» **Work instruction**:
Find the line with "- rewrite fmap_app." in the entries below, then reproduce it and every line after it down to and including the line with "destruct C5 as", exactly.
++++++++++++++++++++
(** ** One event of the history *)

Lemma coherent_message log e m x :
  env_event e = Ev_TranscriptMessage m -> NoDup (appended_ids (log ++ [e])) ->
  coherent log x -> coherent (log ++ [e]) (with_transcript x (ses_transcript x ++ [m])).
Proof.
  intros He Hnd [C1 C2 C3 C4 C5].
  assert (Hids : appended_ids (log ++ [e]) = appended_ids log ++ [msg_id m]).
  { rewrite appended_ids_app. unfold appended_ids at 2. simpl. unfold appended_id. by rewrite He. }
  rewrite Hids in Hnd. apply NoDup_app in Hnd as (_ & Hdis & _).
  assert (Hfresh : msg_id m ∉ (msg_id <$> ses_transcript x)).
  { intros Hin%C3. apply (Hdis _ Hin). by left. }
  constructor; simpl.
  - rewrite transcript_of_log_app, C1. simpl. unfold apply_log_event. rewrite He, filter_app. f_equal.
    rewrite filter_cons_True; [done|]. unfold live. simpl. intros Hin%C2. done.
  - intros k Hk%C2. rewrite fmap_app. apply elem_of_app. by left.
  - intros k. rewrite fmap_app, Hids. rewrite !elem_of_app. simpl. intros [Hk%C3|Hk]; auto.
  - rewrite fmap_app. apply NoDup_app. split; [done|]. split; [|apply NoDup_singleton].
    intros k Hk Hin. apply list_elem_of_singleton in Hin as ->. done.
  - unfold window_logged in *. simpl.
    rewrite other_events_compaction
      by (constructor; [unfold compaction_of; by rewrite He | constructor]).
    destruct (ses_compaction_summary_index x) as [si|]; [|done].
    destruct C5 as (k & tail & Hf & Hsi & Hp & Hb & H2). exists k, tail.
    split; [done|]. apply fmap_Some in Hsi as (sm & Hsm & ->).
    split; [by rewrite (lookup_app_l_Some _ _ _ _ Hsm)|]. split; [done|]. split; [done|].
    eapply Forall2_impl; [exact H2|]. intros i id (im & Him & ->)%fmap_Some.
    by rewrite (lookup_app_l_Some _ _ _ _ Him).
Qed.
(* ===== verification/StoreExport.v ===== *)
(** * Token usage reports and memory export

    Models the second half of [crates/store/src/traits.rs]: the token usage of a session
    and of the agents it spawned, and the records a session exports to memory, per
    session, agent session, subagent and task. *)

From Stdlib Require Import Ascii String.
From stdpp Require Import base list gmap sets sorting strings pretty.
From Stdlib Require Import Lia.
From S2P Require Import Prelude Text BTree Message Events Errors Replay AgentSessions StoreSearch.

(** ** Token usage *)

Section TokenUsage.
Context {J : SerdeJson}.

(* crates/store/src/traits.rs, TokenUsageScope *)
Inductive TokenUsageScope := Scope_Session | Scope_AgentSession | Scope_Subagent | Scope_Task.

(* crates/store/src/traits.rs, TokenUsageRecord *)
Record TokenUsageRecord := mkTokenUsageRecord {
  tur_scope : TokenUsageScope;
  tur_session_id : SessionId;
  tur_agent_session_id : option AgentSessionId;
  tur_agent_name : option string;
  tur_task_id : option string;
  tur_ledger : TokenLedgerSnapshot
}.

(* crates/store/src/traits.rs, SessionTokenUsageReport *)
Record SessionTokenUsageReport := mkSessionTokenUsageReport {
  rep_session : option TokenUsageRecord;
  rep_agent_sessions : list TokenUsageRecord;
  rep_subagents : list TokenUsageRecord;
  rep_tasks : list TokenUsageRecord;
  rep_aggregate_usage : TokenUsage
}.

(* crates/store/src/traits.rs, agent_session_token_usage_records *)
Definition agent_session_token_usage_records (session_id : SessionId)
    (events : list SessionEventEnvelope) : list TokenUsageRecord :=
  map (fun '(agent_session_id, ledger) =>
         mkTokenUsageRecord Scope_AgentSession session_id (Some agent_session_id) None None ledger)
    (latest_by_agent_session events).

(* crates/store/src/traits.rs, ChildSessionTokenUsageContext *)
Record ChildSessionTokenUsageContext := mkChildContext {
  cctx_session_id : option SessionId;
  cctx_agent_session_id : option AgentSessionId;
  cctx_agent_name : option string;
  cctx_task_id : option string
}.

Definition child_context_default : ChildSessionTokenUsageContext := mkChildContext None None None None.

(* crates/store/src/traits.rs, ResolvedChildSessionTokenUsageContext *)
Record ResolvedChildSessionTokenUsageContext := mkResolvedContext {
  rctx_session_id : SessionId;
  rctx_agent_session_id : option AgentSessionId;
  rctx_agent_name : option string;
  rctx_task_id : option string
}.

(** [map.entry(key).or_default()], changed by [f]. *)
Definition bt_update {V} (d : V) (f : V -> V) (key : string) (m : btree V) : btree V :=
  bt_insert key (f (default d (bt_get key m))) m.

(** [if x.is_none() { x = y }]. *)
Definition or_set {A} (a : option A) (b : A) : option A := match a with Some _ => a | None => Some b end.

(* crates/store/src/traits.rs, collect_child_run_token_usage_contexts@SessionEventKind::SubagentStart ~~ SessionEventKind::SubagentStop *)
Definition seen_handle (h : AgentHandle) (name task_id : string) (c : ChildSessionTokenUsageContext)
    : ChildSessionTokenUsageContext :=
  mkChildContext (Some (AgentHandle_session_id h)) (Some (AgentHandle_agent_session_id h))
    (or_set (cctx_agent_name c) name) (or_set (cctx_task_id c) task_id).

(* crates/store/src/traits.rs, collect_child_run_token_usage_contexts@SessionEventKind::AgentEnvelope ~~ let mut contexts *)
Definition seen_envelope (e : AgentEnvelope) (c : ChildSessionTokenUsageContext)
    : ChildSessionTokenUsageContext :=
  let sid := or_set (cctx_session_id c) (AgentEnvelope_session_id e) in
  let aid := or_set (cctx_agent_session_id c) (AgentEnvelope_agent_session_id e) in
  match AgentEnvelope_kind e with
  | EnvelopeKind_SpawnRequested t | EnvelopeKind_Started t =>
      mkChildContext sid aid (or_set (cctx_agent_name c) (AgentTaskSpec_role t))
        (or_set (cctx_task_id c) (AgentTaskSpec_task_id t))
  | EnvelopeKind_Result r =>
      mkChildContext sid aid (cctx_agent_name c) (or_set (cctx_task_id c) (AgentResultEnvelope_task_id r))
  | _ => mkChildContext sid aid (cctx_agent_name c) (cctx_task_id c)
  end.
++++++++++++++++++++
» **Answer space**:
  - rewrite fmap_app. apply NoDup_app. split; [done|]. split; [|apply NoDup_singleton].
    intros k Hk Hin. apply list_elem_of_singleton in Hin as ->. done.
  - unfold window_logged in *. simpl.
    rewrite other_events_compaction
      by (constructor; [unfold compaction_of; by rewrite He | constructor]).
    destruct (ses_compaction_summary_index x) as [si|]; [|done].
    destruct C5 as (k & tail & Hf & Hsi & Hp & Hb & H2). exists k, tail.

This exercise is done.